Saved entries
────────────────────────────────────────
(** ** The world behind the interface *)

Inductive Native := NativeClose (s : SocketRef) | NativeRelocate (s : SocketRef) (a : Address).

Record World := mkWorld {
  sockets : gmap SocketRef Socket;
  socket_handles : Cells SocketRef;
  connection_handles : Cells ConnectionRef;
  service_handles : Cells ConnectionOptions;   (* a service: the options it was started with *)
  natives : list Native;
}.

Definition World_init : World := mkWorld ∅ ∅ ∅ ∅ [].

Definition set_sockets (x : gmap SocketRef Socket) (w : World) : World :=
  mkWorld x (socket_handles w) (connection_handles w) (service_handles w) (natives w).
Definition set_socket_handles (x : Cells SocketRef) (w : World) : World :=
  mkWorld (sockets w) x (connection_handles w) (service_handles w) (natives w).
Definition set_connection_handles (x : Cells ConnectionRef) (w : World) : World :=
  mkWorld (sockets w) (socket_handles w) x (service_handles w) (natives w).
Definition set_service_handles (x : Cells ConnectionOptions) (w : World) : World :=
  mkWorld (sockets w) (socket_handles w) (connection_handles w) x (natives w).
Definition native (n : Native) : M World unit :=
  modify (λ w, mkWorld (sockets w) (socket_handles w) (connection_handles w) (service_handles w) (natives w ++ [n])).

(** Call a method of a socket, or of a connection of it. *)
Definition on_socket {A} (s : SocketRef) (m : M Socket A) : M World A := λ w,
  k ← sockets w !! s;
  '(a, k') ← m k;
  Some (a, set_sockets (<[s := k']> (sockets w)) w).

Definition on_conn {A} (c : ConnectionRef) (m : C A) : M World A := on_socket c.1 (on_connection c.2 m).

(** The cell operations on the world's cells. *)
Definition new_socket_handle (s : SocketRef) : M World Handle := λ w,
  let '(h, cells) := newHandle s (socket_handles w) in Some (h, set_socket_handles cells w).
Definition new_connection_handle (c : ConnectionRef) : M World Handle := λ w,
  let '(h, cells) := newHandle c (connection_handles w) in Some (h, set_connection_handles cells w).
Definition new_service_handle (o : ConnectionOptions) : M World Handle := λ w,
  let '(h, cells) := newHandle o (service_handles w) in Some (h, set_service_handles cells w).

Definition the_socket (h : Handle) : M World (option SocketRef) := λ w,
  x ← toNative h (socket_handles w); Some (x, w).
Definition the_connection (h : Handle) : M World (option ConnectionRef) := λ w,
  x ← toNative h (connection_handles w); Some (x, w).
Definition the_service (h : Handle) : M World (option ConnectionOptions) := λ w,
  x ← toNative h (service_handles w); Some (x, w).

Definition close_socket_handle (h : Handle) : M World (option SocketRef) := λ w,
  '(x, cells) ← closeHandle h (socket_handles w); Some (x, set_socket_handles cells w).
Definition close_connection_handle (h : Handle) : M World (option ConnectionRef) := λ w,
  '(x, cells) ← closeHandle h (connection_handles w); Some (x, set_connection_handles cells w).
Definition close_service_handle (h : Handle) : M World (option ConnectionOptions) := λ w,
  '(x, cells) ← closeHandle h (service_handles w); Some (x, set_service_handles cells w).

Definition delete_socket_handle (h : Handle) : M World unit := λ w,
  cells ← deleteHandle h (socket_handles w); Some (tt, set_socket_handles cells w).
Definition delete_connection_handle (h : Handle) : M World unit := λ w,
  cells ← deleteHandle h (connection_handles w); Some (tt, set_connection_handles cells w).
Definition delete_service_handle (h : Handle) : M World unit := λ w,
  cells ← deleteHandle h (service_handles w); Some (tt, set_service_handles cells w).

(** Resolve a handle or return [e]. *)
Definition with_socket {A} (h : Handle) (e : A) (f : SocketRef → M World A) : M World A :=
  x ← the_socket h; match x with None => mret e | Some s => f s end.
Definition with_connection {A} (h : Handle) (e : A) (f : ConnectionRef → M World A) : M World A :=
  x ← the_connection h; match x with None => mret e | Some c => f c end.

Section interface.
Context `{!Zlib}.

(** ** Services and sockets *)

Definition mrudp_service_ex (o : ConnectionOptions) : M World Handle := new_service_handle o.
Definition mrudp_service : M World Handle := mrudp_service_ex getDefaultConnectionOptions.

(** The wait for the destruction of the service is not part of the model. *)
Definition mrudp_close_service (h : Handle) : M World unit :=
  x ← close_service_handle h;
  match x with
  | None => mret tt
  | Some _ => delete_service_handle h
  end.

(** A null service is dereferenced by the socket. *)
Definition mrudp_socket (service : Handle) (address : Address) : M World Handle :=
  x ← the_service service;
  match x with
  | None => ub
  | Some o =>
    w ← mget;
    let s := fresh (dom (sockets w)) in
    modify (set_sockets (<[s := Socket_init o]> (sockets w)));;
    new_socket_handle s
  end.

Definition mrudp_listen (h : Handle) (shouldAcceptCallback acceptCallback closeCallback : bool) : M World Z :=
  with_socket h MRUDP_ERROR_GENERAL_FAILURE (λ s,
    on_socket s (listen shouldAcceptCallback acceptCallback closeCallback);; mret MRUDP_OK).

Definition mrudp_socket_addr (h : Handle) (local : SocketRef → Address) : M World (Z * option Address) :=
  with_socket h (MRUDP_ERROR_GENERAL_FAILURE, None) (λ s, mret (MRUDP_OK, Some (local s))).

Definition mrudp_relocate_socket (h : Handle) (a : Address) : M World Z :=
  with_socket h MRUDP_ERROR_GENERAL_FAILURE (λ s, native (NativeRelocate s a);; mret MRUDP_OK).

Definition mrudp_close_socket_native (h : Handle) : M World Z :=
  with_socket h MRUDP_ERROR_GENERAL_FAILURE (λ s, native (NativeClose s);; mret MRUDP_OK).

Definition mrudp_close_socket (h : Handle) : M World Z :=
  x ← close_socket_handle h;
  match x with
  | None => mret MRUDP_ERROR_GENERAL_FAILURE
  | Some s => on_socket s sk_close;; delete_socket_handle h;; mret MRUDP_OK
  end.

(** ** Connections *)

(** The random ids, the code of the native open and the time are answers of the system. *)
Definition mrudp_connect_ex (h : Handle) (randomLong : bytes) (random native_open now : Z) (remote : Address)
    (o : option ConnectionOptions) (rh ch : bool) : M World Handle :=
  with_socket h None (λ s,
    c ← on_socket s (connect randomLong random native_open now remote o rh ch);
    match c with
    | None => mret None
    | Some r => new_connection_handle (s, r)
    end).

Definition mrudp_connect (h : Handle) (randomLong : bytes) (random native_open now : Z) (remote : Address)
    (rh ch : bool) : M World Handle :=
  mrudp_connect_ex h randomLong random native_open now remote None rh ch.

Definition mrudp_accept_ex (h : Handle) (o : option ConnectionOptions) (rh ch : bool) : M World Z :=
  with_connection h MRUDP_ERROR_GENERAL_FAILURE (λ c, on_conn c (openUser o rh ch);; mret MRUDP_OK).

Definition mrudp_accept (h : Handle) (rh ch : bool) : M World Z := mrudp_accept_ex h None rh ch.

Definition mrudp_close_connection (h : Handle) : M World Z :=
  x ← close_connection_handle h;
  match x with
  | None => mret MRUDP_ERROR_GENERAL_FAILURE
  | Some c =>
    on_conn c (Connection.close;; closeUser MRUDP_EVENT_CLOSED);;
    delete_connection_handle h;;
    mret MRUDP_OK
  end.

Definition mrudp_close_connection_socket_native (h : Handle) : M World Z :=
  with_connection h MRUDP_ERROR_GENERAL_FAILURE (λ c,
    mrudp_close_connection h;; native (NativeClose c.1);; mret MRUDP_OK).

Definition mrudp_connection_remote_addr (h : Handle) : M World (Z * option Address) :=
  with_connection h (MRUDP_ERROR_GENERAL_FAILURE, None) (λ c,
    a ← on_conn c (gets remoteAddress); mret (MRUDP_OK, Some a)).

Definition mrudp_connection_statistics (h : Handle) : M World (Z * option Statistics) :=
  with_connection h (MRUDP_ERROR_GENERAL_FAILURE, None) (λ c,
    s ← on_conn c (gets statistics); mret (MRUDP_OK, Some s)).

(** [packets_awaiting_ack] *)
Definition mrudp_connection_state (h : Handle) : M World (Z * option Z) :=
  with_connection h (MRUDP_ERROR_GENERAL_FAILURE, None) (λ c,
    n ← on_conn c numUnacked; mret (MRUDP_OK, Some (u32 n))).

Definition mrudp_connection_options (h : Handle) : M World (Z * option ConnectionOptions) :=
  with_connection h (MRUDP_ERROR_GENERAL_FAILURE, None) (λ c,
    o ← on_conn c (gets options); mret (MRUDP_OK, Some o)).

Definition mrudp_connection_options_set (h : Handle) (o : ConnectionOptions) : M World Z :=
  with_connection h MRUDP_ERROR_GENERAL_FAILURE (λ c, on_conn c (modify (set_options o));; mret MRUDP_OK).

(** [data]: the [size] bytes at the pointer; a negative size is not part of the model. *)
Definition mrudp_send (h : Handle) (now : Z) (data : bytes) (reliable : Z) : M World Z :=
  with_connection h MRUDP_ERROR_GENERAL_FAILURE (λ c,
    on_conn c (modify (set_clock now);; send_data data (if reliable =? 0 then UNRELIABLE else RELIABLE))).
End interface.

(** ** Well-formed worlds *)

Record world_inv (w : World) : Prop := {
  wi_sockets : ∀ s k, sockets w !! s = Some k → sock_inv k;
  wi_connections : ∀ h s r, connection_handles w !! h = Some (Some (s, r)) →
    ∃ k c, sockets w !! s = Some k ∧ store k !! r = Some c;
  wi_handles : ∀ h s, socket_handles w !! h = Some (Some s) → is_Some (sockets w !! s);
}.

Section closing.
Context `{!Zlib}.

Lemma on_conn_run {A} s r k c (m : C A) a c' w :
  sockets w !! s = Some k → store k !! r = Some c → m c = Some (a, c') →
  on_conn (s, r) m w = Some (a, set_sockets (<[s := set_store (<[r := c']> (store k)) k]> (sockets w)) w).
Proof.
  intros Hs Hr Hm. unfold on_conn, on_socket, on_connection. simpl. rewrite Hs. simpl. rewrite Hr. simpl.
  by rewrite Hm.
Qed.

(** Updating a connection of a socket, and freeing a handle. *)
Lemma world_inv_update s k k' h w :
  world_inv w → sockets w !! s = Some k → sock_inv k' → dom (store k) ⊆ dom (store k') →
  world_inv (mkWorld (<[s := k']> (sockets w)) (socket_handles w) (delete h (connection_handles w))
               (service_handles w) (natives w)).
Proof.
  intros [H1 H2 H3] Hs Hk' Hdom. split; simpl.
  - intros t x [[<- <-]|[_ Hx]]%lookup_insert_Some; [done|by eapply H1].
  - intros g t r [_ Hg]%lookup_delete_Some. destruct (H2 _ _ _ Hg) as (x&c&Hx&Hc).
    destruct (decide (t = s)) as [->|Hne]; [|exists x, c; by rewrite lookup_insert_ne].
    rewrite Hs in Hx. injection Hx as <-. rewrite lookup_insert_eq. exists k'.
    assert (r ∈ dom (store k')) as [c' Hc']%elem_of_dom by (apply Hdom, elem_of_dom; eauto). eauto.
  - intros g t Hg. apply lookup_insert_is_Some'. right. by eapply H3.
Qed.

Lemma shut_stays c c' : evolves c c' → s_status (sender c) = SHUT → s_status (sender c') = SHUT.
Proof. intros He E. pose proof (ev_sender _ _ He) as Hr. rewrite E in Hr. by destruct (s_status (sender c')). Qed.

Lemma receiver_shut_stays c c' : evolves c c' → r_status (receiver c) = SHUT → r_status (receiver c') = SHUT.
Proof. intros He E. pose proof (ev_receiver _ _ He) as Hr. rewrite E in Hr. by destruct (r_status (receiver c')). Qed.

Lemma s_close_shuts c c' : s_close c = Some (tt, c') → s_status (sender c') = SHUT.
Proof.
  unfold s_close. intros (?&?&[= <- <-]&E)%bind_some. case_decide; [by injection E as <-|].
  by apply bind_some in E as ([]&c1&_&[= <-]).
Qed.

Lemma rc_close_shuts c c' : rc_close c = Some (tt, c') → r_status (receiver c') = SHUT.
Proof.
  unfold rc_close. intros (?&?&[= <- <-]&E)%bind_some. case_decide; [by injection E as <-|].
  by apply bind_some in E as ([]&c1&_&[= <-]).
Qed.

Lemma closeUser_disposes e c c' : closeUser e c = Some (tt, c') → userDataDisposed c' = true.
Proof.
  unfold closeUser. intros (?&?&[= <- <-]&E)%bind_some. destruct (userDataDisposed c) eqn:Hd; [by injection E as <-|].
  apply bind_some in E as ([]&c1&[= <-]&E). unfold when in E. by destruct (closeHandler c); injection E as <-.
Qed.
Record Host {os : Os} := mkHost { above : Socket; below : SocketImp }.

Section host.
Context `{!Zlib} {os : Os}.

Definition at_above {A} (m : M Socket A) : M Host A := λ h,
  '(a, s) ← m (above h); Some (a, mkHost _ s (below h)).
Definition at_below {A} (m : M SocketImp A) : M Host A := λ h,
  '(a, w) ← m (below h); Some (a, mkHost _ (above h) w).

(** ** What a connection does to the outside *)

(** [Socket::send]; the result of the native send is not looked at. *)
Definition Socket_send (r : Ref) (p : Packet) (to : option Address) : M Host unit :=
  if shouldDrop then mret tt
  else at_below (SocketImp_send p r to);; mret tt.

(** Timers and callbacks of the user are not the layer's. *)
Definition perform (r : Ref) (e : Event) : M Host unit :=
  match e with
  | Sent p to => Socket_send r p to
  | AddressChanged a => at_below (Asio.onRemoteAddressChanged r a)
  | _ => mret tt
  end.

(** What the connections have done between [s] and [s']. *)
Definition events_of (s : Socket) (r : Ref) : list Event := default [] (events <$> store s !! r).

Definition news (s s' : Socket) : list (Ref * Event) :=
  x ← map_to_list (store s'); pair x.1 <$> drop (length (events_of s x.1)) (events x.2).

(** An operation of the socket, and what it has the layer do. *)
Definition run (m : M Socket unit) : M Host unit :=
  s ← gets above;
  at_above m;;
  s' ← gets above;
  mapM_ (λ x, perform x.1 x.2) (news s s').

(** ** The socket and its connections *)

(** [Socket::open]: when the address cannot be had the exception goes through. *)
Definition Socket_open (addr : Address) : M Host Outcome :=
  o ← at_below (acquireAddress addr);
  match o with
  | Threw => mret Threw
  | Returned => at_below SocketImp_open;; mret Returned
  end.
────────────────────────────────────────
Please output exactly the lines between the one holding "wi_handles : ∀" and the one holding "sockets w !! s = Some k → store" in the records above, inclusive, and nothing more.

Solution to this problem
  wi_handles : ∀ h s, socket_handles w !! h = Some (Some s) → is_Some (sockets w !! s);
}.

Section closing.
Context `{!Zlib}.

Lemma on_conn_run {A} s r k c (m : C A) a c' w :
  sockets w !! s = Some k → store k !! r = Some c → m c = Some (a, c') →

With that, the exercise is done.